Collected data:

————————

(** push_specific_regs(): the requests made, in order, the new state and the
    status.  [ptrace] answers a request: [None] for success. *)
Definition push_specific_regs (ptrace : PtraceRequest -> option Z) (t : Regs)
    (including_sysnum : bool) : list PtraceRequest * Regs * res unit :=
  if regs_were_changed t
     || (restore_original_regs t && restore_original_regs_after_seccomp_event t)
  then
    let t := if restore_original_regs t
             then if restore_original_regs_after_seccomp_event t
                  then restore_all ORIGINAL_SECCOMP_REWRITE (clear_seccomp_event t)
                  else restore_all ORIGINAL t
             else t in
    let current_sysnum := REG t CURRENT SYSARG_NUM in
    let '(log, t) :=
      if including_sysnum && negb (current_sysnum =? REG t ORIGINAL SYSARG_NUM)
      then match ptrace (SET_SYSTEM_CALL current_sysnum) with
           | None => ([SET_SYSTEM_CALL current_sysnum], t)
           | Some _ => ([SET_SYSTEM_CALL current_sysnum], set_unsupported t)
           end
      else ([], t) in
    let request := SET_PRSTATUS (banks t CURRENT) in
    (log ++ [request], t,
     match ptrace request with None => Ok () | Some e => Err e end)
  else ([], t, Ok ()).

Definition push_regs (ptrace : PtraceRequest -> option Z) (t : Regs)
  : list PtraceRequest * Regs * res unit := push_specific_regs ptrace t true.

(** The size of the trap instruction; bit 5 of the byte at 0x40 is the Thumb bit
    of the 32-bit status register. *)
Definition get_systrap_size (t : Regs) : Z :=
  if is_aarch32 t && negb (Z.land (chr (banks t CURRENT) 16) 0x20 =? 0) then 2 else 4.

(** ** Lemmas *)

Definition bank_ok (b : Bank) : Prop :=
  length b = BANK_WORDS /\ Forall (fun w => 0 <= w < 2 ^ 32) b.

Definition regs_ok (t : Regs) : Prop := forall version, bank_ok (banks t version).

(** Registers that share their storage. *)
Definition same_slot (r r' : Reg) : bool := (reg_offset r =? reg_offset r')%nat.

Lemma same_slot_armeabi r r' :
  (reg_offset_armeabi r =? reg_offset_armeabi r')%nat = same_slot r r'.
Proof. by destruct r, r'. Qed.

Lemma slot_bound t r : (S (slot t r) < BANK_WORDS)%nat.
Proof. unfold slot, BANK_WORDS. destruct (is_aarch32 t), r; simpl; lia. Qed.

Lemma chr_insert_eq b o v : (o < length b)%nat -> chr (<[o := v]> b) o = v.
Proof. intros H. unfold chr. apply nth_lookup_Some. by apply list_lookup_insert_eq. Qed.

Lemma chr_insert_ne b o o' v : o <> o' -> chr (<[o := v]> b) o' = chr b o'.
Proof. intros H. unfold chr. rewrite !nth_lookup. by rewrite list_lookup_insert_ne. Qed.

Lemma chr_range b o : bank_ok b -> 0 <= chr b o < 2 ^ 32.
Proof.
  intros [_ H]. unfold chr. destruct (decide (o < length b)%nat).
  - rewrite List.Forall_forall in H. apply H, nth_In. done.
  - rewrite nth_overflow by lia. lia.
Qed.

Lemma wrap32_range v : 0 <= wrap32 v < 2 ^ 32.
Proof. unfold wrap32, wrap. apply Z.mod_pos_bound. lia. Qed.

Lemma insert_bank_ok b o v : bank_ok b -> 0 <= v < 2 ^ 32 -> bank_ok (<[o := v]> b).
Proof. intros [H1 H2] Hv. split; [by rewrite length_insert | by apply Forall_insert]. Qed.

Lemma store_bank_ok b o v : bank_ok b -> bank_ok (store b o v).
Proof. intros H. unfold store. auto using insert_bank_ok, wrap32_range. Qed.

Lemma store32_bank_ok b o v : bank_ok b -> bank_ok (store32 b o v).
Proof. intros H. unfold store32. auto using insert_bank_ok, wrap32_range. Qed.

Lemma wrap64_split v : wrap32 v + 2 ^ 32 * wrap32 (Z.shiftr v 32) = wrap64 v.
Proof.
  unfold wrap32, wrap64, wrap. rewrite Z.shiftr_div_pow2 by lia.
  change (2 ^ 64) with (2 ^ 32 * 2 ^ 32).
  rewrite (Z.rem_mul_r v (2 ^ 32) (2 ^ 32)) by lia. lia.
Qed.

Lemma load_store b o v :
  bank_ok b -> (S o < BANK_WORDS)%nat -> load (store b o v) o = wrap64 v.
Proof.
  intros [Hl _] Ho. unfold load, store.
  rewrite chr_insert_ne, chr_insert_eq, chr_insert_eq by (rewrite ?length_insert; lia).
  apply wrap64_split.
Qed.

Lemma load_store_ne b o o' v :
  o' <> o -> o' <> S o -> S o' <> o -> load (store b o v) o' = load b o'.
Proof. intros. unfold load, store. by rewrite !chr_insert_ne by lia. Qed.

Lemma land_mask v : Z.land v 0xFFFFFFFF = wrap32 v.
Proof. change 0xFFFFFFFF with (Z.ones 32). by rewrite Z.land_ones. Qed.

Lemma load_mask b o : bank_ok b -> Z.land (load b o) 0xFFFFFFFF = chr b o.
Proof.
  intros Hb. rewrite land_mask. unfold load, wrap32, wrap.
  rewrite Z.mul_comm, Z_mod_plus_full. apply Z.mod_small. by apply chr_range.
Qed.

(** The width of a register of the tracee. *)
Definition reg_bits (t : Regs) : Z := if is_aarch32 t then 32 else 64.

(** peek_reg() on a bank, without the layout. *)
Lemma peek_reg_chr t version r :
  regs_ok t -> peek_reg t version r =
    if is_aarch32 t then chr (banks t version) (reg_offset_armeabi r)
    else load (banks t version) (reg_offset r).
Proof.
  intros H. unfold peek_reg, REG, slot, is_32on64_mode.
  destruct (is_aarch32 t); [|done]. by apply load_mask.
Qed.

Lemma peek_reg_range t version r : regs_ok t -> 0 <= peek_reg t version r < 2 ^ reg_bits t.
Proof.
  intros H. rewrite peek_reg_chr by done. unfold reg_bits, load. specialize (H version).
  pose proof (chr_range _ (reg_offset r) H). pose proof (chr_range _ (S (reg_offset r)) H).
  destruct (is_aarch32 t); [by apply chr_range | lia].
Qed.

Lemma poke_reg_ok t r v : regs_ok t -> regs_ok (poke_reg t r v).
Proof.
  intros H. unfold poke_reg. case_bool; [done|]. intros version. simpl.
  case_decide; [|apply H]. destruct (is_32on64_mode t); [apply store32_bank_ok | apply store_bank_ok]; apply H.
Qed.

Lemma poke_reg_mode t r v : is_aarch32 (poke_reg t r v) = is_aarch32 t.
Proof. unfold poke_reg. by case_bool. Qed.

Lemma poke_reg_frame t r v version r' :
  version <> CURRENT -> peek_reg (poke_reg t r v) version r' = peek_reg t version r'.
Proof.
  intros Hv. unfold poke_reg. case_bool; [done|]. unfold peek_reg, REG, slot, is_32on64_mode. simpl.
  by rewrite decide_False.
Qed.

(** A write is seen by the registers that share the storage and by no other. *)
Lemma peek_poke_reg t r v r' :
  regs_ok t ->
  peek_reg (poke_reg t r v) CURRENT r' =
    if same_slot r r' then wrap (reg_bits t) v else peek_reg t CURRENT r'.
Proof.
  intros H. pose proof (peek_reg_range t CURRENT r H) as Hrange.
  destruct (peek_reg t CURRENT r =? v) eqn:E.
  - unfold poke_reg. rewrite E. apply Z.eqb_eq in E. destruct (same_slot r r') eqn:Es; [|done].
    unfold wrap. rewrite Z.mod_small by lia. rewrite <- E, !peek_reg_chr by done.
    pose proof Es as Es'. rewrite <- same_slot_armeabi in Es'. apply Nat.eqb_eq in Es, Es'.
    by rewrite Es, Es'.
  - pose proof (poke_reg_ok t r v H) as H'. rewrite peek_reg_chr, poke_reg_mode by done.
    rewrite (peek_reg_chr t) by done. unfold poke_reg. rewrite E. unfold is_32on64_mode, slot, reg_bits. simpl.
    pose proof (H CURRENT) as [Hlen _].
    assert (Hb : (reg_offset_armeabi r < BANK_WORDS)%nat) by (destruct r; simpl; unfold BANK_WORDS; lia).
    assert (Hb' : (S (reg_offset r) < BANK_WORDS)%nat) by (destruct r; simpl; unfold BANK_WORDS; lia).
    destruct (is_aarch32 t).
    + rewrite <- same_slot_armeabi. unfold store32. destruct (_ =? _)%nat eqn:Es.
      * apply Nat.eqb_eq in Es. rewrite <- Es, chr_insert_eq by lia. done.
      * apply Nat.eqb_neq in Es. by rewrite chr_insert_ne.
    + unfold same_slot. destruct (_ =? _)%nat eqn:Es.
      * apply Nat.eqb_eq in Es. rewrite <- Es. by apply load_store.
      * apply load_store_ne; destruct r, r'; simpl in *; try done; lia.
Qed.

Lemma save_current_regs_peek t version version' r :
  peek_reg (save_current_regs t version) version' r =
    if decide (version' = version) then peek_reg t CURRENT r else peek_reg t version' r.
Proof.
  unfold save_current_regs, peek_reg, REG, slot, is_32on64_mode, set_changed, set_bank.
  destruct (decide (version = ORIGINAL)); simpl; by destruct (decide (version' = version)).
Qed.

Lemma save_current_regs_ok t version : regs_ok t -> regs_ok (save_current_regs t version).
Proof.
  intros H v. unfold save_current_regs. destruct (decide (version = ORIGINAL)); simpl;
    case_decide; apply H.
Qed.

(** ** Restoration of the registers *)

(** The storage that RESTORE copies for a register. *)
Definition covers (aarch32 : bool) (i : nat) (r : Reg) : bool :=
  let o := if aarch32 then reg_offset_armeabi r else reg_offset r in
  negb (reg_offset r =? 0)%nat && ((i =? o) || (i =? S o))%nat.

Lemma wrap32_load_low b o : bank_ok b -> wrap32 (load b o) = chr b o.
Proof. intros H. rewrite <- land_mask. by apply load_mask. Qed.

Lemma wrap32_load_high b o : bank_ok b -> wrap32 (Z.shiftr (load b o) 32) = chr b (S o).
Proof.
  intros H. unfold load, wrap32, wrap. rewrite Z.shiftr_div_pow2 by lia.
  pose proof (chr_range b o H). pose proof (chr_range b (S o) H).
  rewrite Z.mul_comm, Z.div_add, (Z.div_small (chr b o)) by lia. apply Z.mod_small. lia.
Qed.

Lemma chr_store_load b b' o i :
  bank_ok b -> bank_ok b' -> (S o < BANK_WORDS)%nat ->
  chr (store b o (load b' o)) i = if ((i =? o) || (i =? S o))%nat then chr b' i else chr b i.
Proof.
  intros [Hl _] Hb' Ho. unfold store. rewrite wrap32_load_low, wrap32_load_high by done.
  destruct (decide (i = S o)) as [->|H1].
  { rewrite chr_insert_eq by (rewrite length_insert; lia). by rewrite Nat.eqb_refl, orb_true_r. }
  rewrite chr_insert_ne by done. rewrite (proj2 (Nat.eqb_neq i (S o))), orb_false_r by done.
  destruct (decide (i = o)) as [->|H2].
  - rewrite chr_insert_eq by lia. by rewrite Nat.eqb_refl.
  - rewrite chr_insert_ne by done. by rewrite (proj2 (Nat.eqb_neq i o)).
Qed.

Lemma RESTORE_spec v r t :
  v <> CURRENT -> regs_ok t ->
  let t' := RESTORE v r t in
  regs_ok t' /\ is_aarch32 t' = is_aarch32 t
  /\ (forall v', v' <> CURRENT -> banks t' v' = banks t v')
  /\ forall i, chr (banks t' CURRENT) i
       = if covers (is_aarch32 t) i r then chr (banks t v) i else chr (banks t CURRENT) i.
Proof.
  intros Hv H t'. unfold t', RESTORE, covers. change (reg_offset SYSARG_RESULT) with 0%nat.
  rewrite (Nat.eqb_sym 0). destruct (reg_offset r =? 0)%nat; [done|]. cbn [negb andb].
  assert (Hs : bank_ok (store (banks t CURRENT) (slot t r) (REG t v r))) by apply store_bank_ok, H.
  split; [|split; [done | split]].
  - intros v'. simpl. case_decide; [done | apply H].
  - intros v' Hv'. simpl. by rewrite decide_False.
  - intros i. simpl. unfold REG. rewrite chr_store_load; [|apply H | apply H | apply slot_bound].
    unfold slot. by destruct (is_aarch32 t).
Qed.

Lemma restore_fold v rs : v <> CURRENT -> forall t, regs_ok t ->
  let t' := fold_left (fun t reg => RESTORE v reg t) rs t in
  regs_ok t' /\ is_aarch32 t' = is_aarch32 t
  /\ (forall v', v' <> CURRENT -> banks t' v' = banks t v')
  /\ forall i, chr (banks t' CURRENT) i
       = if existsb (covers (is_aarch32 t) i) rs then chr (banks t v) i
         else chr (banks t CURRENT) i.
Proof.
  intros Hv. induction rs as [|r rs IH]; intros t H; [done|]. cbn [fold_left existsb].
  destruct (RESTORE_spec v r t Hv H) as (H1 & H2 & H3 & H4).
  destruct (IH (RESTORE v r t) H1) as (I1 & I2 & I3 & I4). rewrite H2 in *.
  split; [done|]. split; [done|]. split; [by intros v' Hv'; rewrite I3, H3|].
  intros i. rewrite I4, H4, H3 by done. destruct (covers _ i r), (existsb _ rs); done.
Qed.

(** Whether RESTORE gives a register its former value back. *)
Definition restored (r : Reg) : bool :=
  negb (same_slot r SYSARG_RESULT) && negb (bool_decide (r = INSTR_POINTER)).

Lemma restore_all_peek v t r :
  v <> CURRENT -> regs_ok t ->
  peek_reg (restore_all v t) CURRENT r
  = if restored r then peek_reg t v r else peek_reg t CURRENT r.
Proof.
  intros Hv H. destruct (restore_fold v restored_regs Hv t H) as (H1 & H2 & H3 & H4).
  fold (restore_all v t) in *. rewrite !peek_reg_chr by done. rewrite H2. unfold load.
  rewrite !H4. by destruct (is_aarch32 t), r.
Qed.

(** ** Properties *)

(** poke_reg() and peek_reg(): a register reads back as the value written,
    truncated to the width of the tracee, so do the registers that share its
    storage (the result and the first argument), and no other register nor
    bank changes, in both layouts. *)
Theorem peek_poke t r v :
  regs_ok t ->
  regs_ok (poke_reg t r v)
  /\ (forall r', peek_reg (poke_reg t r v) CURRENT r' =
        if same_slot r r' then wrap (reg_bits t) v else peek_reg t CURRENT r')
  /\ (forall version r', version <> CURRENT ->
        peek_reg (poke_reg t r v) version r' = peek_reg t version r').
Proof.
  intros H. split; [by apply poke_reg_ok|]. split.
  - intros r'. by apply peek_poke_reg.
  - intros. by apply poke_reg_frame.
Qed.

Definition demo_bank (v : Z) : Bank := replicate BANK_WORDS v.
Definition demo_regs (aarch32 : bool) : Regs :=
  mkRegs (fun v => demo_bank (match v with CURRENT => 1 | ORIGINAL => 2 | MODIFIED => 3
                              | ORIGINAL_SECCOMP_REWRITE => 4 end))
    aarch32 true true false false.

Lemma demo_regs_ok aarch32 : regs_ok (demo_regs aarch32).
Proof.
  intros v. split; [by destruct v|]. apply Forall_replicate. destruct v; lia.
Qed.

Lemma peek_poke_witness :
  peek_reg (poke_reg (demo_regs true) SYSARG_2 (2 ^ 40 + 7)) CURRENT SYSARG_2 = 7
  /\ peek_reg (poke_reg (demo_regs false) SYSARG_2 (2 ^ 40 + 7)) CURRENT SYSARG_2 = 2 ^ 40 + 7.
Proof.
  split.
  - destruct (peek_poke (demo_regs true) SYSARG_2 (2 ^ 40 + 7) (demo_regs_ok true)) as (_ & H & _).
    rewrite H. by vm_compute.
  - destruct (peek_poke (demo_regs false) SYSARG_2 (2 ^ 40 + 7) (demo_regs_ok false)) as (_ & H & _).
    rewrite H. by vm_compute.
Defined.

————————

=== WHAT YOU WILL DO ===
Copy out every line of the data that includes "existsb".

=== THE ANSWER ===
       = if existsb (covers (is_aarch32 t) i) rs then chr (banks t v) i
  intros Hv. induction rs as [|r rs IH]; intros t H; [done|]. cbn [fold_left existsb].
  intros i. rewrite I4, H4, H3 by done. destruct (covers _ i r), (existsb _ rs); done.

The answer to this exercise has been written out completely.